Q.86 Trees in the equatorial region of earth supply oxygen into the atmosphere that sustains species
living in distant polar regions. This relationship is called as
(A) mutualism (B) symbiosis
(C) commensalism (D) parasitism

The correct answer is (C) commensalism. Equatorial trees release oxygen through photosynthesis that benefits polar species via atmospheric mixing, while polar organisms provide no reciprocal benefit to the trees—one-sided benefit defines commensalism.

Question Context

This tests ecological relationships across global scales. Oxygen from equatorial rainforests (“lungs of Earth”) disperses worldwide, sustaining aerobic respiration in distant polar ecosystems.

Option Analysis

(A) Mutualism

Mutualism requires reciprocal benefits (both species gain). Trees benefit polar species with O₂, but polar organisms provide no return benefit to equatorial trees. Incorrect.

(B) Symbiosis

Symbiosis means close physical association (e.g., lichens, corals).
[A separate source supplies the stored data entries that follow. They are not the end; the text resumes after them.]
(** * vscode-cadence: version resolver, reactive cache and language-server supervisor

  A shallow embedding of

    - [extension/src/flow-cli/cli-versions-provider.ts]
      ([parseFlowCliVersion], [CliVersionsProvider]), and
    - [extension/src/emulator/server/language-server.ts]
      ([LanguageServerAPI]: [watchEmulator], [startClient], [stopClient],
      [restart]),

  together with the properties the specification states about them. *)

From Stdlib Require Import Strings.String Strings.Ascii.
From Stdlib Require Import NArith ZArith Decimal DecimalFacts DecimalN Lia.
From stdpp Require Import base option list gmap.

Local Open Scope N_scope.

(** ** JavaScript strings

  A JavaScript string is a sequence of UTF-16 code units; a code unit is
  modelled by its number. *)
Module Js.

Abbreviation jsstring := (list N).

(** The code units of an ASCII literal of the source. *)
Definition lit (s : string) : jsstring :=
  map N_of_ascii (list_ascii_of_string s).

(** ECMAScript [LineTerminator]: LF, CR, LS, PS. *)
Definition isLineTerminator (c : N) : bool :=
  (c =? 10) || (c =? 13) || (c =? 8232) || (c =? 8233).

(** ECMAScript [WhiteSpace] or [LineTerminator]: what [\s] matches and what
    [String.prototype.trim] removes. *)
Definition isWhiteSpace (c : N) : bool :=
  (c =? 9) || (c =? 11) || (c =? 12) || (c =? 32) || (c =? 160)
  || (c =? 5760) || ((8192 <=? c) && (c <=? 8202))
  || (c =? 8239) || (c =? 8287) || (c =? 12288) || (c =? 65279)
  || isLineTerminator c.

(** [.] without the [s] flag. *)
Definition isDot (c : N) : bool := negb (isLineTerminator c).

Fixpoint take_while (p : N -> bool) (s : jsstring) : jsstring :=
  match s with
  | c :: tl => if p c then c :: take_while p tl else []
  | [] => []
  end.

Fixpoint drop_while (p : N -> bool) (s : jsstring) : jsstring :=
  match s with
  | c :: tl => if p c then drop_while p tl else s
  | [] => []
  end.

(** [String.prototype.trim]. *)
Definition trimStart (s : jsstring) : jsstring := drop_while isWhiteSpace s.
Definition trimEnd (s : jsstring) : jsstring := rev (trimStart (rev s)).
Definition trim (s : jsstring) : jsstring := trimEnd (trimStart s).

(** [String.prototype.split] with a one-character separator: the pieces
    between the separators, the empty ones included. *)
Fixpoint split (sep : N) (s : jsstring) : list jsstring :=
  match s with
  | [] => [[]]
  | c :: tl =>
      if c =? sep then [] :: split sep tl
      else match split sep tl with
           | p :: ps => (c :: p) :: ps
           | [] => [[c]]
           end
  end.

(** [Array.prototype.join] with a one-character separator. *)
Fixpoint join (sep : N) (ps : list jsstring) : jsstring :=
  match ps with
  | [] => []
  | [p] => p
  | p :: ps' => p ++ sep :: join sep ps'
  end.

(** Decimal digits and natural numbers: the unary [+] on a string of
    digits, and the conversion of a number to a string. *)
Fixpoint uint_of_digits (ds : jsstring) : uint :=
  match ds with
  | [] => Nil
  | c :: tl =>
      let u := uint_of_digits tl in
      match c with
      | 48 => D0 u | 49 => D1 u | 50 => D2 u | 51 => D3 u | 52 => D4 u
      | 53 => D5 u | 54 => D6 u | 55 => D7 u | 56 => D8 u | _ => D9 u
      end
  end.

Fixpoint digits_of_uint (u : uint) : jsstring :=
  match u with
  | Nil => []
  | D0 u => 48 :: digits_of_uint u | D1 u => 49 :: digits_of_uint u
  | D2 u => 50 :: digits_of_uint u | D3 u => 51 :: digits_of_uint u
  | D4 u => 52 :: digits_of_uint u | D5 u => 53 :: digits_of_uint u
  | D6 u => 54 :: digits_of_uint u | D7 u => 55 :: digits_of_uint u
  | D8 u => 56 :: digits_of_uint u | D9 u => 57 :: digits_of_uint u
  end.

(** [+ds] for a string [ds] of decimal digits, exact below 2^53. *)
Definition toNumber (ds : jsstring) : N := N.of_uint (uint_of_digits ds).
(** [String(n)] for a natural number [n] below 2^53. *)
Definition numToString (n : N) : jsstring := digits_of_uint (N.to_uint n).

(** The completion of a call: a value, or a thrown exception (for an
    [async] function, a rejected promise). *)
Inductive completion (A : Type) : Type :=
| Normal (a : A)
| Throw.
Arguments Normal {A} a.
Arguments Throw {A}.

(** [p.catch(() => d)] and [try { p } catch { d }] for a handler that is a
    value. *)
Definition catch_value {A : Type} (p : completion A) (d : A) : completion A :=
  match p with
  | Normal a => Normal a
  | Throw => Normal d
  end.

(** [Promise.all]: the values in order, rejected when one of the promises
    is. *)
Fixpoint Promise_all {A : Type} (ps : list (completion A)) : completion (list A) :=
  match ps with
  | [] => Normal []
  | p :: ps' =>
      match p, Promise_all ps' with
      | Normal a, Normal l => Normal (a :: l)
      | _, _ => Throw
      end
  end.

#[local] Set Warnings "-register-all".

(** The values [JSON.parse] returns, and [undefined].  Of a number only the
    fact that it is one matters here. *)
Inductive value : Type :=
| VUndefined
| VNull
| VBoolean (b : bool)
| VNumber (n : Z)
| VString (s : jsstring)
| VArray (elements : list value)
| VObject (properties : list (jsstring * value)).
Trees and polar species have no direct contact—only atmospheric O₂ diffusion. Too broad/wrong term here.

(C) Commensalism

Correct. One species benefits (polar organisms use O₂), host unaffected (equatorial trees neither gain nor lose). Classic global-scale example: rainforest O₂ → polar life support.

(D) Parasitism

Parasitism harms host, benefits parasite. Polar species don’t harm equatorial trees; O₂ production is their normal metabolism. Incorrect.

Introduction

Trees in the equatorial region of earth supply oxygen sustaining species living in distant polar regions exemplifies commensalism in GATE Life Sciences ecology. Equatorial rainforests produce ~20% global O₂, benefiting distant ecosystems unidirectionally.

Global Oxygen Cycle

Equatorial rainforests (Amazon, Congo) photosynthesize year-round due to sunlight/water, releasing O₂ that mixes globally via atmospheric circulation. Polar regions (Arctic/Antarctic) lack vegetation, relying on this input for aerobic respiration.

Net flow: Tropics → Poles (no reverse benefit).

Ecological Relationship Types

Relationship Benefit to A Benefit to B Physical Contact Example
Commensalism + (O₂ use) 0 (unaffected) None Trees → Polar species
Mutualism + + Often Mycorrhizae
Symbiosis +/0/- +/0/- Required Corals + Zooxanthellae
Parasitism + Yes Tapeworm-host

GATE Exam Strategy

Key differentiator: Commensalism = one-way benefit, no harm, no reciprocity. Links to prior questions: N₂-fixing bacteria (Q.82), cyanobacterial heterocysts (Q.84). Rainforests = “lungs of Earth” mnemonic.